**TASK TO COMPLETE**
Retype the records below from their first line through the line containing "unfold applyStorage. intros", and include nothing else.

-------- DATASET EXTRACT --------

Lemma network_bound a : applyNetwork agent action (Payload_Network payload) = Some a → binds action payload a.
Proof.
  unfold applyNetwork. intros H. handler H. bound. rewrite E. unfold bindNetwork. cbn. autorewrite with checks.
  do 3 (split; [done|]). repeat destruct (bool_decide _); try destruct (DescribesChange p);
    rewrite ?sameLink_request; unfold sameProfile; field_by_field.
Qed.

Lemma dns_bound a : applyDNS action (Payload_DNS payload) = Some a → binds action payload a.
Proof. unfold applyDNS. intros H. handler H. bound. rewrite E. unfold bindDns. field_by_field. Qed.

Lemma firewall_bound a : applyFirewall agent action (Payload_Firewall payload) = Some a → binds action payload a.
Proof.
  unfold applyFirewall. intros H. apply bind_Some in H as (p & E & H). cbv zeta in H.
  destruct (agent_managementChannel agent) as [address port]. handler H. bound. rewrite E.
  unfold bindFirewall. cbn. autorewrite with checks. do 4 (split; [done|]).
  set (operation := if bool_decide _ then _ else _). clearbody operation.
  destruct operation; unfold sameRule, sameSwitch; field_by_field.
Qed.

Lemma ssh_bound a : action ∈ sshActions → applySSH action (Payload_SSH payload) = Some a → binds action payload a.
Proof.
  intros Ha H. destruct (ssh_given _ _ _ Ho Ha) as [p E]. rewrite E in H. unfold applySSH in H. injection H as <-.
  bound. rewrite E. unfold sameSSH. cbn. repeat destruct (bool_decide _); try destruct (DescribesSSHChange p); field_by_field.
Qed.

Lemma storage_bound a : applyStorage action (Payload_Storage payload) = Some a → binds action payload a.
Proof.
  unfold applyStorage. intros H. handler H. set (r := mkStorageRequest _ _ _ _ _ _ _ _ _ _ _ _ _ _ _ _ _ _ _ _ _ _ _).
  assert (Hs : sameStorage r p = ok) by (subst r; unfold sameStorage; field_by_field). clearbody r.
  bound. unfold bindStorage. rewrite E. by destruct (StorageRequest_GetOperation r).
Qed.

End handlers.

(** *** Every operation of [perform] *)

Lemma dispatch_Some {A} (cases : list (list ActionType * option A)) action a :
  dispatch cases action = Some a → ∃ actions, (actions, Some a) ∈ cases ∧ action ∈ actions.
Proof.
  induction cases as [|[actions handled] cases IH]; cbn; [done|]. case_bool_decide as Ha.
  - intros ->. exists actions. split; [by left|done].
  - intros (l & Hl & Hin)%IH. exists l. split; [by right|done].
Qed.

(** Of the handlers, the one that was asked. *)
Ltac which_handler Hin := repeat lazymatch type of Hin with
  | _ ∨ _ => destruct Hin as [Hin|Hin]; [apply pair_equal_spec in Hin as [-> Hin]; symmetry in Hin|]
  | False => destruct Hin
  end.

--------

**RESPONSE**
Lemma network_bound a : applyNetwork agent action (Payload_Network payload) = Some a → binds action payload a.
Proof.
  unfold applyNetwork. intros H. handler H. bound. rewrite E. unfold bindNetwork. cbn. autorewrite with checks.
  do 3 (split; [done|]). repeat destruct (bool_decide _); try destruct (DescribesChange p);
    rewrite ?sameLink_request; unfold sameProfile; field_by_field.
Qed.

Lemma dns_bound a : applyDNS action (Payload_DNS payload) = Some a → binds action payload a.
Proof. unfold applyDNS. intros H. handler H. bound. rewrite E. unfold bindDns. field_by_field. Qed.

Lemma firewall_bound a : applyFirewall agent action (Payload_Firewall payload) = Some a → binds action payload a.
Proof.
  unfold applyFirewall. intros H. apply bind_Some in H as (p & E & H). cbv zeta in H.
  destruct (agent_managementChannel agent) as [address port]. handler H. bound. rewrite E.
  unfold bindFirewall. cbn. autorewrite with checks. do 4 (split; [done|]).
  set (operation := if bool_decide _ then _ else _). clearbody operation.
  destruct operation; unfold sameRule, sameSwitch; field_by_field.
Qed.

Lemma ssh_bound a : action ∈ sshActions → applySSH action (Payload_SSH payload) = Some a → binds action payload a.
Proof.
  intros Ha H. destruct (ssh_given _ _ _ Ho Ha) as [p E]. rewrite E in H. unfold applySSH in H. injection H as <-.
  bound. rewrite E. unfold sameSSH. cbn. repeat destruct (bool_decide _); try destruct (DescribesSSHChange p); field_by_field.
Qed.

Lemma storage_bound a : applyStorage action (Payload_Storage payload) = Some a → binds action payload a.
Proof.
  unfold applyStorage. intros H. handler H. set (r := mkStorageRequest _ _ _ _ _ _ _ _ _ _ _ _ _ _ _ _ _ _ _ _ _ _ _).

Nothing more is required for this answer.